Implementing convolution from scratch in Julia - image-processing

I am trying to implement convolution by hand in Julia. I'm not too familiar with image processing or Julia, so maybe I'm biting more than I can chew.
Anyway, when I apply this method with a 3*3 edge filter edge = [0 -1 0; -1 4 -1; 0 -1 0] as convolve(img, edge), I am getting an error saying that my values are exceeding the allowed values for the RGBA type.
Code
function convolve(img::Matrix{<:Any}, kernel)
(half_kernel_w, half_kernel_h) = size(kernel) .÷ 2
(width, height) = size(img)
cpy_im = copy(img)
for row ∈ 1+half_kernel_h:height-half_kernel_h
for col ∈ 1+half_kernel_w:width-half_kernel_w
from_row, to_row = row .+ (-half_kernel_h, half_kernel_h)
from_col, to_col = col .+ (-half_kernel_h, half_kernel_h)
cpy_im[row, col] = sum((kernel .* RGB.(img[from_row:to_row, from_col:to_col])))
end
end
cpy_im
end
Error (original)
ArgumentError: element type FixedPointNumbers.N0f8 is an 8-bit type representing 256 values from 0.0 to 1.0, but the values (-0.0039215684f0, -0.007843137f0, -0.007843137f0, 1.0f0) do not lie within this range.
See the READMEs for FixedPointNumbers and ColorTypes for more information.
I am able to identify a simple case where such error may occur (a white pixel surrounded by all black pixels or vice-versa). I tried "fixing" this by attempting to follow the advice here from another stackoverflow question, but I get more errors to the effect of Math on colors is deliberately undefined in ColorTypes, but see the ColorVectorSpace package..
Code attempting to apply solution from the other SO question
function convolve(img::Matrix{<:Any}, kernel)
(half_kernel_w, half_kernel_h) = size(kernel) .÷ 2
(width, height) = size(img)
cpy_im = copy(img)
for row ∈ 1+half_kernel_h:height-half_kernel_h
for col ∈ 1+half_kernel_w:width-half_kernel_w
from_row, to_row = row .+ [-half_kernel_h, half_kernel_h]
from_col, to_col = col .+ [-half_kernel_h, half_kernel_h]
cpy_im[row, col] = sum((kernel .* RGB.(img[from_row:to_row, from_col:to_col] ./ 2 .+ 128)))
end
end
cpy_im
end
Corresponding error
MethodError: no method matching +(::ColorTypes.RGBA{Float32}, ::Int64)
Math on colors is deliberately undefined in ColorTypes, but see the ColorVectorSpace package.
Closest candidates are:
+(::Any, ::Any, !Matched::Any, !Matched::Any...) at operators.jl:591
+(!Matched::T, ::T) where T<:Union{Int128, Int16, Int32, Int64, Int8, UInt128, UInt16, UInt32, UInt64, UInt8} at int.jl:87
+(!Matched::ChainRulesCore.AbstractThunk, ::Any) at ~/.julia/packages/ChainRulesCore/a4mIA/src/tangent_arithmetic.jl:122
Now, I can try using convert etc., but when I look at the big picture, I start to wonder what the idiomatic way of solving this problem in Julia is.
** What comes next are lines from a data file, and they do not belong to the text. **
Lemma StronglySorted_map {A B} (R : B -> B -> Prop) (f : A -> B) l :
  StronglySorted (fun a b => R (f a) (f b)) l -> StronglySorted R (map f l).
Proof.
  induction 1 as [|a l S IH F]; simpl; constructor; auto.
  rewrite Forall_forall in *. intros y Iy. apply in_map_iff in Iy.
  destruct Iy as (x & <- & Ix). auto.
Qed.

Lemma orderBy_direction_sorted {A} (o : SortOrder) (key : A -> Z) l :
  StronglySorted (fun a b => inDirection o (key a) (key b))
                 (orderBy (direction o (onKey key Z.leb)) l).
Proof.
  apply (StronglySorted_weaken
           (fun a b => direction o (onKey key Z.leb) a b = true)).
  - intros a b. destruct o; unfold direction, onKey, inDirection;
      rewrite Z.leb_le; auto.
  - apply orderBy_sorted.
    + intros a b. destruct o; unfold direction, onKey;
        rewrite Z.leb_gt, Z.leb_le; lia.
    + intros a b c. destruct o; unfold direction, onKey;
        rewrite !Z.leb_le; lia.
Qed.

Lemma selectCampaignsListing_In E f db c :
  In c (fst (selectCampaignsListing E f db)) <->
  In c (campaignsTable db)
  /\ Campaign.tenantId c = FilterInput.tenantId f
  /\ searchMatches E (FilterInput.search f) (Campaign.name c) = true.
Proof.
  unfold selectCampaignsListing. cbn [fst]. rewrite orderBy_In, filter_In.
  unfold campaignsWhere. rewrite andb_true_iff, String.eqb_eq. tauto.
Qed.

(** X18.  A page of [getCampaigns]: with the store answering, a page number
    of at least 1 and a limit that is not negative, the call returns without
    changing the database; the page holds
    [min limit (max 0 (total - (page - 1) * limit))] campaigns, where
    [total] is the count returned beside them; no campaign is on the page
    twice; every campaign on it is a stored campaign of the tenant that
    matches the search; and without a search the total is the number of
    campaigns the tenant has. *)
Theorem getCampaigns_page E f faults db :
  schemaOk db -> faultFree faults ->
  1 <= FilterInput.page f -> 0 <= FilterInput.limit f ->
  exists campaigns total,
    run (getCampaigns E f) faults db = (inr (campaigns, total), db)
    /\ Z.of_nat (List.length campaigns)
       = pageLength (FilterInput.page f) (FilterInput.limit f) total
    /\ NoDup (map Campaign.id campaigns)
    /\ (forall c, In c campaigns ->
          In c (campaignsTable db)
          /\ Campaign.tenantId c = FilterInput.tenantId f
          /\ searchMatches E (FilterInput.search f) (Campaign.name c) = true)
    /\ (truthyString (FilterInput.search f) = None ->
        total = Z.of_nat (List.length
                            (campaignsOf (FilterInput.tenantId f) db))).
Proof.
  intros OK F P L.
  assert (O : 0 <= (FilterInput.page f - 1) * FilterInput.limit f) by nia.
  eexists. eexists. split; [|split; [|split; [|split]]].
  - unfold getCampaigns.
    apply (page_faultFree _ _ (selectCampaignsListing E f)
             (countCampaigns E f) pair);
      auto using selectCampaignsListing_readOnly, countCampaigns_readOnly.
  - rewrite page_length by assumption.
    unfold selectCampaignsListing, countCampaigns. cbn [fst].
    rewrite (Permutation_length (orderBy_perm _ _)). reflexivity.
  - apply NoDup_map_page. unfold selectCampaignsListing. cbn [fst].
    apply (Permutation_NoDup
             (Permutation_map Campaign.id
                (Permutation_sym (orderBy_perm _ _)))).
    apply NoDup_map_filter. apply (campaign_ids_nodup _ OK).
  - intros c I. apply page_In in I. apply selectCampaignsListing_In. exact I.
  - intros S. unfold countCampaigns, campaignsOf. cbn [fst].
    do 2 f_equal. apply filter_ext. intro c. unfold campaignsWhere.
    rewrite searchMatches_absent by exact S. apply andb_true_r.
Qed.

Lemma testDbTwoCampaigns_schemaOk : schemaOk testDbTwoCampaigns.
Proof.
  split.
  - cbv. repeat constructor; [intros [H|[]]; discriminate H | intros []].
  - intros c [<-|[<-|[]]]; cbv; split; first [discriminate | reflexivity].
  - cbv. repeat constructor. intros [].
  - intros d [<-|[]]. cbv. split; [discriminate | reflexivity].
  - cbv. discriminate.
Qed.

Lemma getCampaigns_page_witness :
  schemaOk testDbTwoCampaigns
  /\ faultFree []
  /\ run (getCampaigns testEngine (testFilter testTenantId)) []
         testDbTwoCampaigns
     = (inr (rev (campaignsTable testDbTwoCampaigns), 2),
        testDbTwoCampaigns)
  /\ pageLength 1 10 2 = 2.
Proof.
  split; [exact testDbTwoCampaigns_schemaOk|]. split; [constructor|].
  destruct (getCampaigns_page testEngine (testFilter testTenantId) []
              testDbTwoCampaigns testDbTwoCampaigns_schemaOk (Forall_nil _))
    as (cs & total & R & _); [cbv; discriminate | cbv; discriminate |].
  split; reflexivity.
Defined.

Lemma campaignsOrder_unknown E f :
  unknownCampaignColumn f -> campaignsOrder E f = createdAtDesc.
Proof.
  unfold unknownCampaignColumn, campaignsOrder. intros U.
  destruct (truthyString (FilterInput.sortBy f)) as [s|]; [|reflexivity].
  specialize (U s eq_refl). simpl in U.
  repeat match goal with
         | |- context [String.eqb s ?k] =>
             destruct (String.eqb_spec s k); [exfalso; apply U; auto 10|]
         end.
  reflexivity.
Qed.

(** X19.  The fallback order of [getCampaigns]: when [sortBy] is absent,
    empty or none of the six columns the handler knows, the page comes
    newest first by [createdAt], whichever [sortOrder] was asked for. *)
Theorem getCampaigns_default_order E f faults db :
  faultFree faults ->
  1 <= FilterInput.page f -> 0 <= FilterInput.limit f ->
  unknownCampaignColumn f ->
  exists campaigns total,
    run (getCampaigns E f) faults db = (inr (campaigns, total), db)
    /\ StronglySorted
         (fun a b => Campaign.createdAt b <= Campaign.createdAt a) campaigns.
Proof.
  intros F P L U.
  assert (O : 0 <= (FilterInput.page f - 1) * FilterInput.limit f) by nia.
  eexists. eexists. split.
  - unfold getCampaigns.
    apply (page_faultFree _ _ (selectCampaignsListing E f)
             (countCampaigns E f) pair);
      auto using selectCampaignsListing_readOnly, countCampaigns_readOnly.
  - apply StronglySorted_page. unfold selectCampaignsListing. cbn [fst].
    rewrite (campaignsOrder_unknown E f U).
    exact (orderBy_direction_sorted Desc Campaign.createdAt _).
Qed.

Lemma getCampaigns_default_order_witness :
  faultFree []
  /\ unknownCampaignColumn (testFilterUnknownColumn testTenantId)
  /\ FilterInput.sortOrder (testFilterUnknownColumn testTenantId) = Asc
  /\ run (getCampaigns testEngine (testFilterUnknownColumn testTenantId)) []
         testDbTwoCampaigns
     = (inr (rev (campaignsTable testDbTwoCampaigns), 2),
        testDbTwoCampaigns)
  /\ map Campaign.createdAt (rev (campaignsTable testDbTwoCampaigns))
     = [5; 0].
Proof.
  assert (U : unknownCampaignColumn (testFilterUnknownColumn testTenantId)).
  { intros s [= <-]. simpl. intuition discriminate. }
  split; [constructor|]. split; [exact U|]. split; [reflexivity|].
  destruct (getCampaigns_default_order testEngine
              (testFilterUnknownColumn testTenantId) [] testDbTwoCampaigns
              (Forall_nil _))
    as (cs & total & R & _);
    [cbv; discriminate | cbv; discriminate | exact U |].
  split; reflexivity.
Defined.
And that is my question. If you had to implement convolution by hand from scratch, what would be a good way to do so?
EDIT:
Here is an implementation that works, though it may not be idiomatic
function convolve(img::Matrix{<:Any}, kernel)
(half_kernel_h, half_kernel_w) = size(kernel) .÷ 2
(height, width) = size(img)
cpy_im = copy(img)
# println(Dict("width" => width, "height" => height, "half_kernel_w" => half_kernel_w, "half_kernel_h" => half_kernel_h, "row range" => 1+half_kernel_h:(height-half_kernel_h), "col range" => 1+half_kernel_w:(width-half_kernel_w)))
for row ∈ 1+half_kernel_h:(height-half_kernel_h)
for col ∈ 1+half_kernel_w:(width-half_kernel_w)
from_row, to_row = row .+ (-half_kernel_h, half_kernel_h)
from_col, to_col = col .+ (-half_kernel_w, half_kernel_w)
vals = Dict()
for method ∈ [red, green, blue, alpha]
x = sum((kernel .* method.(img[from_row:to_row, from_col:to_col])))
if x > 1
x = 1
elseif x < 0
x = 0
end
vals[method] = x
end
cpy_im[row, col] = RGBA(vals[red], vals[green], vals[blue], vals[alpha])
end
end
cpy_im
end

First of all, the error
Math on colors is deliberately undefined in ColorTypes, but see the ColorVectorSpace package.
should direct you to read the docs of the ColorVectorSpace package, where you will learn that using ColorVectorSpace will now enable math on RGB types. (The absence of default support it deliberate, because the way the image-processing community treats RGB is colorimetrically wrong. But everyone has agreed not to care, hence the ColorVectorSpace package.)
Second,
ArgumentError: element type FixedPointNumbers.N0f8 is an 8-bit type representing 256 values from 0.0 to 1.0, but the values (-0.0039215684f0, -0.007843137f0, -0.007843137f0, 1.0f0) do not lie within this range.
indicates that you're trying to write negative entries with an element type, N0f8, that can't support such values. Instead of cpy_im = copy(img), consider something like cpy_im = [float(c) for c in img] which will guarantee a floating-point representation that can support negative values.
Third, I would recommend avoiding steps like RGB.(img...) when nothing about your function otherwise addresses whether images are numeric, grayscale, or color. Fundamentally the only operations you need are scalar multiplication and addition, and it's better to write your algorithm generically leveraging only those two properties.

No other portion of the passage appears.